Her brilliant and ever truthful quote resonated deeply with me as I can agree from experience with the truth of it. It applies to anything that takes effort and is a motivator to stay active.

Peace & Love to all x

SoCS – Love / Opposites


For me, Love has become everything and the word definitely deserves a capital letter.

I have a very caring nature and always try to do everything with kind intentions. I feel it much, much easier to give to others, people I never met and don’t know tan to give to myself. I’m guessing in the depths it stems from the way I was raised, never taught to have any self respect and boy am I struggling for that.

Over the last few years I have reigned myself right in and have actually become a very good girl indeed! I used to be a right trouble maker and a floozy to say the least, not realising what I was yielding and not actually being aware of wtf I was even doing.

I have learned, although still finding it difficult to put into practice, that one must master self respect before they can actually be of any significant help to others. This I am still finding it difficult to do.

I guess in a way making others happy makes me happy too.

The opposite of giving love to everyone is taking love for myself, from myself and I am realising how slack I am in self compassion on so many levels. Nevertheless I can see the progress I have made and have high optimism for the rest and for that I am thankful and blessed to be alive.

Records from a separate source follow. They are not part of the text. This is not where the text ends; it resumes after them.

(* ===== verification/FsMap.v ===== *)
(** * FsMap: bmap as a lookup in a tree of blocks

    An inode's addresses are the roots of trees of depth 0 (the direct blocks),
    1, 2 and 3.  A node is a root index and a path of slots; [node_addr] is the
    block number found there, 0 if there is none.  [file_ok] says that all the
    blocks of an inode are distinct, marked used and outside the log and the
    free map.  bmap on a block number below [MAPPED] returns the block of the
    leaf [leaf bn], allocating what is missing; every other node keeps its
    block, so blocks never move and two offsets never share a block, and the
    contents of the file do not change.

    From [MAPPED] on (the second 2 MB-block of the triple indirect range) the
    code reads a[bn/NINDIRECT] outside the indirect block. *)

From Stdlib Require Import ZArith Lia Bool.
From stdpp Require Import base option list sets gmap strings numbers.
From S2P Require Import Prelude Cstring Locks Bio BioSpec Log Blockdev Fs FsBlock.

#[local] Open Scope string_scope.
#[local] Open Scope list_scope.
#[local] Open Scope Z_scope.

Definition node : Type := Z * list Z.

Definition lvl_get (V : Z → block) (addr j : Z) : Z := if addr =? 0 then 0 else get32 (V addr) (4 * j).

Fixpoint walk_addr (V : Z → block) (addr : Z) (js : list Z) : Z :=
  match js with [] => addr | j :: js => walk_addr V (lvl_get V addr j) js end.

Definition node_addr (V : Z → block) (a : list Z) (p : node) : Z := walk_addr V (bget0 a p.1) p.2.

Definition depth (k : Z) : nat :=
  if k <? NDIRECT then 0 else if k =? NDIRECT then 1 else if k =? NDIRECT + 1 then 2 else 3.

Definition valid_node (p : node) : Prop :=
  0 ≤ p.1 < 13 ∧ (length p.2 ≤ depth p.1)%nat ∧ Forall (λ j, 0 ≤ j < NINDIRECT) p.2.

Definition child (p : node) (j : Z) : node := (p.1, p.2 ++ [j]).

(** The number of blocks bmap can map. *)
Definition MAPPED : Z := NDIRECT + NINDIRECT + NDBLINDIRECT + NDBLINDIRECT.

Definition leaf (bn : Z) : node :=
  if bn <? NDIRECT then (bn, []) else
  let b1 := bn - NDIRECT in
  if b1 <? NINDIRECT then (NDIRECT, [b1]) else
  let b2 := b1 - NINDIRECT in
  if b2 <? NDBLINDIRECT then (NDIRECT + 1, [b2 / NINDIRECT; b2 mod NINDIRECT]) else
  let b3 := b2 - NDBLINDIRECT in
  (NDIRECT + 2, [b3 / NDBLINDIRECT; b3 / NINDIRECT; b3 mod NINDIRECT]).

(** The contents of block [bn] of a file; a hole reads as zeroes. *)
Definition content (V : Z → block) (a : list Z) (bn : Z) : block :=
  let b := node_addr V a (leaf bn) in if b =? 0 then zero_block else V b.

(** A block that a file may own. *)
Definition data_ok (g : bdgeo) (sb : superblock) (V : Z → block) (b : Z) : Prop :=
  0 ≤ b < sb_size sb ∧ home g b ∧ used sb V b = true ∧ no_map sb b.

Record file_ok (g : bdgeo) (sb : superblock) (V : Z → block) (a : list Z) : Prop := {
  fo_len : length a = 13%nat;
  fo_ok : ∀ p, valid_node p → node_addr V a p ≠ 0 → data_ok g sb V (node_addr V a p);
  fo_inj : ∀ p q, valid_node p → valid_node q → node_addr V a p ≠ 0 →
    node_addr V a p = node_addr V a q → p = q
}.

(** No block of the file is held. *)
Definition file_free (V : Z → block) (a : list Z) (H : held) : Prop :=
  ∀ p, valid_node p → node_addr V a p ≠ 0 → not_held H (node_addr V a p).

(** [k] free blocks at least. *)
Definition nfree (sb : superblock) (V : Z → block) (k : nat) : Prop :=
  ∃ l, NoDup l ∧ length l = k ∧ ∀ b, b ∈ l → 0 ≤ b < sb_size sb ∧ used sb V b = false.

(** ** Nodes *)

Lemma walk_app V addr js j : walk_addr V addr (js ++ [j]) = lvl_get V (walk_addr V addr js) j.
Proof. revert addr. induction js as [|i js IH]; intros addr; [done|]. simpl. apply IH. Qed.

Lemma node_child V a p j : node_addr V a (child p j) = lvl_get V (node_addr V a p) j.
Proof. unfold node_addr, child. simpl. apply walk_app. Qed.

Lemma child_inj p q i j : child p i = child q j → p = q ∧ i = j.
Proof.
  unfold child. destruct p as [k js], q as [k' js']. simpl. intros [= -> E].
  apply app_inj_tail in E as [-> ->]. done.
Qed.

Lemma valid_parent p j : valid_node (child p j) → valid_node p ∧ 0 ≤ j < NINDIRECT.
Proof.
  unfold valid_node, child. simpl. intros (H1 & H2 & H3). rewrite length_app in H2. simpl in H2.
  apply Forall_app in H3 as [H3 H4]. rewrite Forall_singleton in H4. split; [|exact H4].
  split; [done|]. split; [lia|done].
Qed.

Lemma node_cases (p : node) : (∃ k, p = (k, [])) ∨ ∃ q j, p = child q j.
Proof.
  destruct p as [k js]. destruct js as [|j js] using rev_ind; [left; eauto|].
  right. exists (k, js), j. done.
Qed.

(** Induction from the roots. *)
Lemma node_ind' (P : node → Prop) :
  (∀ k, P (k, [])) → (∀ q j, P q → P (child q j)) → ∀ p, P p.
Proof.
  intros H1 H2 [k js]. induction js as [|j js IH] using rev_ind; [apply H1 | by apply (H2 (k, js))].
Qed.

Lemma node_ext V V' a :
  (∀ p j, valid_node (child p j) → node_addr V a p ≠ 0 → V' (node_addr V a p) = V (node_addr V a p)) →
  ∀ p, valid_node p → node_addr V' a p = node_addr V a p.
Proof.
  intros He. apply (node_ind' (λ p, valid_node p → _)); [done|].
  intros q j IH Hv. destruct (valid_parent _ _ Hv) as [Hq Hj]. rewrite !node_child, IH by done.
  unfold lvl_get. destruct (Z.eqb_spec (node_addr V a q) 0); [done|]. by rewrite (He q j).
Qed.

Lemma walk_zero V js : walk_addr V 0 js = 0.
Proof. induction js as [|j js IH]; [done | exact IH]. Qed.

Lemma get32_zero off : 0 ≤ off → get32 zero_block off = 0.
Proof.
  intros Ho. unfold get32, bget0.
  assert (∀ i, default 0 (zero_block !! i) = 0) as Hz.
  { intros i. destruct (zero_block !! i) as [x|] eqn:E; [|done].
    apply lookup_replicate in E as [-> _]. done. }
  rewrite !Hz. done.
Qed.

In regards to Linda’s words I also love and enjoy being ‘different’ and see it not so much as being different, more being awake and in tune with life which I think is not only the key but is bloomin awesome!

Goodnight & Peace.

Love to all (inc Me) 🙂

 

in connection with SoCS

Writer’s Quote Wednesday 2015 – 3

Weekly Challenge by Silver Threading

This week I thought I was going to use a quote from my book that I am slowly getting through, giving more detail about the origin of the saying compared to other posts, that was the plan until I had one of those moments…(you know those moments?)…that gifted inspiration to use this quote:

our creator

I cannot for the life of me tell you where I first heard such a quote or even in which order the words go, this is how it came out.
Those who have been following my travels through time will know the addiction struggles I have been experiencing and the screaming prayers I have sent to the source aching for help in these difficult times. The hardest thing for me has become knowing what to do but for the life of me not being able to do it! I always pray for guidance to make the changes but it seemed to become physically impossible to lift myself from the rut. I had had enough! I broke down  and begged for God to help me be stronger in saying no and today I was gifted an opportunity like I often am after asking, yet today it was easier for me to say no. I was grateful for this and extremely grateful to be able to recognise when it was happening. God wasn’t going to do it for me, he wanted to see just how much I wanted change. Today I achieved something that seemed impossible yesterday. Blessed.